A leaking roof will announce itself, sooner or later, with splotches and stains on the ceilings and walls below. By the time this damage becomes visible, there’s a good chance of more extensive damage to the attic framing and insulation. The typical cause is a roof that is at the end of its serviceable life and is due to be replaced. But what if the roof is new, or just a few years old?
Roofing materials should come with a manufacturer’s warranty against defects in the materials. If the materials wear out too fast, or develop other flaws, the homeowner can be reimbursed for some or all of the costs of replacing the bad materials. This holds true for any type of roofing. There are, however, some very important things to keep in mind when you file a warranty claim.
Keep all paperwork
Any warranty claim will require proof that the materials were installed properly. This will only be possible if you hang on to every scrap of information about the roof: when it was installed, who installed it, labels from the product, and, if at all possible, pictures taken before, during, and after the install.

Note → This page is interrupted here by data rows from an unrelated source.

(** Segments merged into one free segment. *)
Lemma merge_tiled q l1 f mid l2 id :
  0 < q -> tiled q (l1 ++ (f :: mid) ++ l2) ->
  Forall (fun b => bt_type b <> BT_TYPE_SPAN) (f :: mid) ->
  w_free (after w0 l1) = false ->
  (is_busy (default f (last mid)) -> forall n, head l2 = Some n -> ~ is_free n) ->
  tiled q (l1 ++ Bt id (bt_start f) (total (f :: mid)) BT_TYPE_FREE :: l2).
Proof.
  intros Hq [Hw Hend] Hns Hf0 Hnext. unfold tiled. rewrite walked_app in *.
  rewrite !after_app in *. destruct Hw as [Hw1 Hw]. rewrite walked_app in Hw.
  destruct Hw as [Hm Hw2]. set (s := after w0 l1) in *.
  pose proof (walked_seg_ok q s (f :: mid) f Hm ltac:(set_solver)) as (O1 & _ & O3 & O4 & _).
  pose proof Hns as Hns'. apply Forall_cons in Hns' as [Hfn _].
  pose proof (walked_first _ _ _ _ Hm Hfn) as Hst.
  destruct (walked_mid q s (f :: mid) Hq Hm Hns) as (A1 & A2 & A3 & A4 & A5 & _).
  specialize (A5 ltac:(done)).
  pose proof (mid_span_end q l1 s Hw1 eq_refl) as Hfin.
  set (m := Bt id (bt_start f) (total (f :: mid)) BT_TYPE_FREE).
  assert (wok q s m) as Hmok.
  { apply wok_seg; [done|]. unfold seg_ok. cbn [m bt_start bt_size].
    split_and!; try done; try lia. }
  assert (wnext m s = set_free (after s (f :: mid)) true) as Enx.
  { unfold wnext, set_free. cbn [m bt_type bt_size]. by rewrite A1, A2. }
  cbn [after walked]. rewrite Enx.
  destruct (w_free (after s (f :: mid))) eqn:Hlast.
  - assert (set_free (after s (f :: mid)) true = after s (f :: mid)) as ->
      by (unfold set_free; rewrite <- Hlast; by destruct (after s (f :: mid))).
    done.
  - destruct (walked_after_free q _ _ Hw2) as (Hw3 & Hp & Hfi).
    { apply Hnext. pose proof (last_busy q s f mid Hm Hns Hlast). done. }
    rewrite Hp, Hfi. done.
Qed.

Lemma sum_none t l : Forall (fun b => bt_type b <> t) l -> sum_of t l = 0.
Proof.
  induction 1 as [|b l Hb _ IH]; [done|]. rewrite sum_of_cons. by case_decide.
Qed.

Lemma merge_apart l1 mid l2 m q :
  0 < q -> tiled q (l1 ++ mid ++ l2) -> pairwise apart (l1 ++ mid ++ l2) ->
  Forall (fun b => bt_type b <> BT_TYPE_SPAN) mid -> mid <> [] ->
  is_free m -> bt_start m = w_pos (after w0 l1) -> bt_size m = total mid ->
  pairwise apart (l1 ++ m :: l2).
Proof.
  intros Hq [Hw _] Hp Hns Hne Hm Hst Hsz.
  assert (Forall (fun x => 0 < bt_size x) (l1 ++ l2)) as Hpos.
  { apply Forall_forall. intros x Hx.
    destruct (walked_seg_ok q w0 (l1 ++ mid ++ l2) x Hw) as [? _]; [set_solver|done]. }
  apply (pairwise_replace l1 mid [m] l2 Hp); [by repeat constructor| |done].
  intros x HF Hx. apply Forall_cons. split; [|constructor]. intros Hsp.
  assert (bt_isspan m = false) as Hms by (unfold bt_isspan; by rewrite Hm).
  rewrite !walked_app in Hw. destruct Hw as (_ & Hw & _).
  destruct (walked_mid q _ mid Hq Hw Hns) as (_ & _ & _ & _ & _ & HA).
  rewrite Hst, Hsz. destruct (HA x HF ltac:(congruence) Hx Hne); [by left|by right].
Qed.

(** The state after freeing [b] and merging its free neighbours [pr] and [nx]. *)
Lemma free_inv vm l1 pr b nx l2 f mid xs :
  vmem_inv vm -> vm_seglist vm = l1 ++ (pr ++ b :: nx) ++ l2 -> pr ++ b :: nx = f :: mid ->
  is_busy b -> Forall is_free pr -> Forall is_free nx -> w_free (after w0 l1) = false ->
  (nx = [] -> forall n, head l2 = Some n -> ~ is_free n) ->
  let m := Bt (bt_id b) (bt_start f) (total (f :: mid)) BT_TYPE_FREE in
  let free := unlinks (nx ++ pr) (vm_freelist vm) in
  let i := order (vm_quantum_shift vm) m in
  free !! i = Some xs ->
  vmem_inv (Vmem (vm_size vm) (wrap (vm_inuse vm - bt_size b)) (vm_quantum vm) (vm_quantum_shift vm)
    (l1 ++ m :: l2) (<[i := bt_id b :: xs]> free) (unlink (bt_id b) (vm_hashlist vm))
    (vm_fresh vm)).
Proof.
  intros I E Ef Hb Hpr Hnx Hf0 Hnext m free i Hxs. pose proof (quantum_pos vm I) as [Hq _].
  destruct I as [I1 I2 I3 I4 I5 I6 I7 I8 I9 I10 I11 I12]. rewrite E in *.
  assert (l1 ++ (pr ++ b :: nx) ++ l2 ≡ₚ b :: (nx ++ pr) ++ l1 ++ l2) as HP0 by solve_Permutation.
  assert (l1 ++ m :: l2 ≡ₚ m :: (l1 ++ l2)) as HP by solve_Permutation.
  assert (forall x, x ∈ pr ++ nx -> is_free x) as Hfree.
  { apply Forall_forall. by apply Forall_app. }
  assert (Forall (fun x => bt_type x <> BT_TYPE_SPAN) (pr ++ b :: nx)) as Hns.
  { apply Forall_forall. intros x Hx HS. destruct (decide (x = b)) as [->|]; [congruence|].
    assert (is_free x) as HF by (apply Hfree; set_solver). congruence. }
  assert (NoDup (ids (b :: (nx ++ pr) ++ l1 ++ l2))) as Hnd by (unfold ids in *; by rewrite <- HP0).
  assert (bt_id b ∉ ids ((nx ++ pr) ++ l1 ++ l2) /\ NoDup (ids ((nx ++ pr) ++ l1 ++ l2)))
    as [Hnb Hnd'] by (by apply NoDup_cons in Hnd).
  split; cbn [vm_size vm_inuse vm_quantum vm_quantum_shift vm_seglist vm_freelist vm_hashlist vm_fresh];
    try done.
  - rewrite Ef in *. apply merge_tiled; try done. intros HB. apply Hnext.
    destruct nx as [|n nx _] using rev_ind; [done|]. exfalso.
    assert (last (f :: mid) = Some n) as HL by (rewrite <- Ef, app_comm_cons, app_assoc; apply last_snoc).
    rewrite last_cons in HL. assert (is_free n) as HF by (apply Hfree; set_solver).
    unfold is_busy, is_free in *. destruct (last mid); cbn in *; congruence.
  - eapply (merge_apart l1 (pr ++ b :: nx) l2 m (vm_quantum vm)); try done; [by destruct pr| |by rewrite Ef].
    destruct I3 as [Hw _]. rewrite Ef in Hw, Hns. rewrite !walked_app in Hw.
    destruct Hw as (_ & Hw & _). apply Forall_cons in Hns as [Hns _]. by apply walked_first in Hw.
  - unfold ids. rewrite HP. rewrite ids_app in Hnb, Hnd'. apply NoDup_app in Hnd' as (_ & _ & Hnd').
    constructor; [set_solver|done].
  - rewrite HP. rewrite HP0 in I6. apply Forall_cons in I6 as [Hb6 I6].
    apply Forall_app in I6 as [_ I6]. by constructor.
  - rewrite length_insert. unfold free. by rewrite length_unlinks.
  - by rewrite length_unlink.
  - eapply listed_perm; [symmetry; exact HP|]. apply (listed_add _ _ _ m); [done|done|].
    apply listed_removes; [done|]. apply (listed_skip _ _ _ b); [unfold is_free; by rewrite Hb|].
    eapply listed_perm; [exact HP0|exact I9].
  - eapply listed_perm; [symmetry; exact HP|]. apply listed_skip; [done|].
    rewrite <- (listed_skips is_busy _ (nx ++ pr)).
    + apply listed_remove; [done|]. eapply listed_perm; [exact HP0|exact I10].
    + apply Forall_forall. intros x Hx HB. assert (is_free x) as HF by (apply Hfree; set_solver). congruence.
  - rewrite I11, !(sum_of_app _ l1), (sum_of_app _ (pr ++ b :: nx)), sum_of_cons.
    by rewrite (sum_none _ (pr ++ b :: nx)).
  - rewrite I12, !sum_of_app, !sum_of_cons, (sum_none _ pr), (sum_none _ nx).
    + unfold wrap, uwrap. rewrite Zminus_mod_idemp_l. cbn [bt_type m]. rewrite Hb.
      repeat case_decide; try done. f_equal. lia.
    + eapply Forall_impl; [exact Hnx|]. intros x Hx. by rewrite Hx.
    + eapply Forall_impl; [exact Hpr|]. intros x Hx. by rewrite Hx.
Qed.
End free.

Section free_correct.
Context `{Arch}.
Implicit Types (vm : vmem) (b : bt) (l : list bt).

Definition freed b (start size : Z) : bt := Bt (bt_id b) start size BT_TYPE_FREE.

Lemma remseg_spec vm l1 b l2 :
  vm_seglist vm = l1 ++ b :: l2 -> NoDup (ids (vm_seglist vm)) ->
  bt_remseg vm (bt_id b) =
    set_lists vm (l1 ++ l2) (vm_freelist vm) (vm_hashlist vm) (vm_inuse vm).
Proof.
  intros E Hnd. unfold bt_remseg. rewrite E in *. destruct (ids_split _ _ _ Hnd) as [_ Hn].
  by rewrite remseg_list.
Qed.

Lemma end_spec b :
  0 <= bt_start b -> 0 < bt_size b -> bt_start b + bt_size b < 2 ^ word_bits ->
  wrap (bt_end b + 1) = bt_start b + bt_size b.
Proof.
  intros. unfold bt_end. rewrite !wrap_small by (unfold in_word; rewrite ?wrap_small by (unfold in_word; lia); lia).
  lia.
Qed.

(** The free neighbour before [b] is merged, if there is one. *)
Lemma coalesce_prev_spec vm l1 b l2 :
  vm_seglist vm = l1 ++ b :: l2 -> NoDup (ids (vm_seglist vm)) -> is_free b ->
  0 < bt_size b -> bt_start b + bt_size b < 2 ^ word_bits ->
  (forall p, last l1 = Some p -> is_free p ->
     0 <= bt_start p /\ 0 < bt_size p /\ bt_start p + bt_size p = bt_start b) ->
  (forall p, last l1 = Some p -> is_free p -> linked (bt_id p) (vm_freelist vm)) ->
  exists l0 pr, l1 = l0 ++ pr /\ Forall is_free pr /\
    (pr = [] -> forall p, last l1 = Some p -> ~ is_free p) /\ (length pr <= 1)%nat /\
    let b' := freed b (bt_start (default b (head pr))) (total pr + bt_size b) in
    coalesce_prev vm b = Ok (b', set_lists vm (l0 ++ b' :: l2) (unlinks pr (vm_freelist vm))
      (vm_hashlist vm) (vm_inuse vm)).
Proof.
  intros E Hnd Hf Hsz Htop Hp Hli. unfold coalesce_prev.
  assert (bt_id b ∉ ids l1) as Hn1.
  { rewrite E in Hnd. destruct (ids_split _ _ _ Hnd) as [_ Hn]. rewrite ids_app in Hn. set_solver. }
  assert (b = freed b (bt_start b) (bt_size b)) as Eb by (unfold freed; rewrite <- Hf; by destruct b).
  assert (set_lists vm (l1 ++ b :: l2) (vm_freelist vm) (vm_hashlist vm) (vm_inuse vm) = vm) as Evm
    by (rewrite <- E; by destruct vm).
  rewrite E, seg_prev_list by done.
  destruct l1 as [|p l0 _] using rev_ind.
  { exists [], []. cbn [from_option head total unlinks foldr app last]. unfold default.
    rewrite Z.add_0_l, <- Eb. cbn in Evm. rewrite Evm. split_and!; try done; cbn; lia. }
  rewrite last_snoc in *. destruct (bool_decide_reflect (bt_type p = BT_TYPE_FREE)) as [Hpf|Hpf].
  - destruct (Hp p eq_refl Hpf) as (P1 & P2 & P3).
    exists l0, [p]. split_and!; try done; [by repeat constructor|]. cbn [from_option head total].
    rewrite end_spec by lia. assert_step lia. unfold bt_remfree.
    assert_step ltac:(by apply bool_decide_eq_true). rewrite on_list_ok by (by apply Hli). cbn [mbind outcome_bind].
    rewrite (remseg_spec _ l0 p (b :: l2)); [|cbn; rewrite E; by rewrite <- app_assoc|done].
    cbn [set_lists vm_freelist vm_hashlist vm_inuse vm_size vm_quantum vm_quantum_shift vm_fresh].
    rewrite (put_tag_spec _ l0 b _ l2); [| done | | done].
    + rewrite Hf, wrap_small by (unfold in_word; lia). unfold freed. cbn.
      by replace (bt_size b + bt_size p) with (bt_size p + 0 + bt_size b) by lia.
    + cbn. rewrite E, <- app_assoc in Hnd. by apply ids_split in Hnd as [? _].
  - exists (l0 ++ [p]), []. rewrite app_nil_r. cbn [from_option head total unlinks foldr].
    rewrite Z.add_0_l, <- Eb, Evm. split_and!; try done; [|cbn; lia]. intros _ ? [= <-]. done.
Qed.

(** The free neighbour after [b] is merged, if there is one. *)
Lemma coalesce_next_spec vm l1 b l2 :
  vm_seglist vm = l1 ++ b :: l2 -> NoDup (ids (vm_seglist vm)) -> is_free b ->
  0 <= bt_start b -> 0 < bt_size b -> bt_start b + bt_size b < 2 ^ word_bits ->
  (forall n, head l2 = Some n -> is_free n ->
     0 < bt_size n /\ bt_start n = bt_start b + bt_size b /\ bt_start n + bt_size n < 2 ^ word_bits) ->
  (forall n, head l2 = Some n -> is_free n -> linked (bt_id n) (vm_freelist vm)) ->
  exists nx l3, l2 = nx ++ l3 /\ Forall is_free nx /\
    (nx = [] -> forall n, head l3 = Some n -> ~ is_free n) /\
    let b' := freed b (bt_start b) (bt_size b + total nx) in
    coalesce_next vm b = Ok (b', set_lists vm (l1 ++ b' :: l3) (unlinks nx (vm_freelist vm))
      (vm_hashlist vm) (vm_inuse vm)).
Proof.
  intros E Hnd Hf H0 Hsz Htop Hn Hli. unfold coalesce_next.
  assert (bt_id b ∉ ids l1) as Hn1.
  { rewrite E in Hnd. destruct (ids_split _ _ _ Hnd) as [_ Hni]. rewrite ids_app in Hni. set_solver. }
  assert (b = freed b (bt_start b) (bt_size b)) as Eb by (unfold freed; rewrite <- Hf; by destruct b).
  assert (set_lists vm (l1 ++ b :: l2) (vm_freelist vm) (vm_hashlist vm) (vm_inuse vm) = vm) as Evm
    by (rewrite <- E; by destruct vm).
  rewrite E, seg_next_list by done.
  destruct l2 as [|n l3].
  { exists [], []. cbn [head total unlinks foldr]. rewrite Z.add_0_r, <- Eb, Evm. split_and!; done. }
  cbn [head] in *. destruct (bool_decide_reflect (bt_type n = BT_TYPE_FREE)) as [Hnf|Hnf].
  - destruct (Hn n eq_refl Hnf) as (P1 & P2 & P3).
    exists [n], l3. split_and!; try done; [by repeat constructor|]. cbn [total].
    rewrite end_spec by lia. assert_step lia. unfold bt_remfree.
    assert_step ltac:(by apply bool_decide_eq_true). rewrite on_list_ok by (by apply Hli). cbn [mbind outcome_bind].
    rewrite (remseg_spec _ (l1 ++ [b]) n l3); [|cbn; rewrite E; by rewrite <- app_assoc|done].
    cbn [set_lists vm_freelist vm_hashlist vm_inuse vm_size vm_quantum vm_quantum_shift vm_fresh].
    rewrite (put_tag_spec _ l1 b _ l3); [|cbn; by rewrite <- app_assoc| |done].
    + rewrite Hf, wrap_small by (unfold in_word; lia). unfold freed. cbn.
      by rewrite Z.add_0_r.
    + cbn. rewrite E, cons_middle, app_assoc in Hnd. by apply ids_split in Hnd as [? _].
  - exists [], (n :: l3). cbn [head total unlinks foldr].
    rewrite Z.add_0_r, <- Eb, Evm. split_and!; try done. intros _ ? [= <-]. done.
Qed.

A critical component of this paper trail is the installer. Most manufacturers will only honor a warranty claim if the materials were installed by a factory-authorized contractor. Installations done by the homeowner, or a handyman, will typically not be covered under a standard warranty.
Read the manual
The roofing company should provide you with documentation about the materials installed on the roof. This will include important information about how to maintain the roof. Many people are surprised that roofs do, indeed, require maintenance. Some materials, such as slate, should be inspected every year or two to spot and fix small problems before they become big ones. This maintenance should also be done by a manufacturer-authorized contractor. Add these maintenance records to your documentation file.
Look for problems
We tell our clients that they should make a habit of scanning their roof surfaces on a regular basis. The easiest way to do this is make it a part of your arrival routine: as you drive up to the house, stop and look at the roof. You aren’t looking for anything in particular; rather, you want to become familiar with how it looks so you can immediately spot when something has changed, like a missing shingle or an unusual stain.
Don’t make assumptions
Just because a roof is expensive, or brand new, or looks really pretty, doesn’t mean it can’t have problems. If something looks odd, it should be inspected by the installer to determine if it is a minor flaw, or signs of a significant defect. Failing to do proper maintenance on the roof can cost a huge amount of money.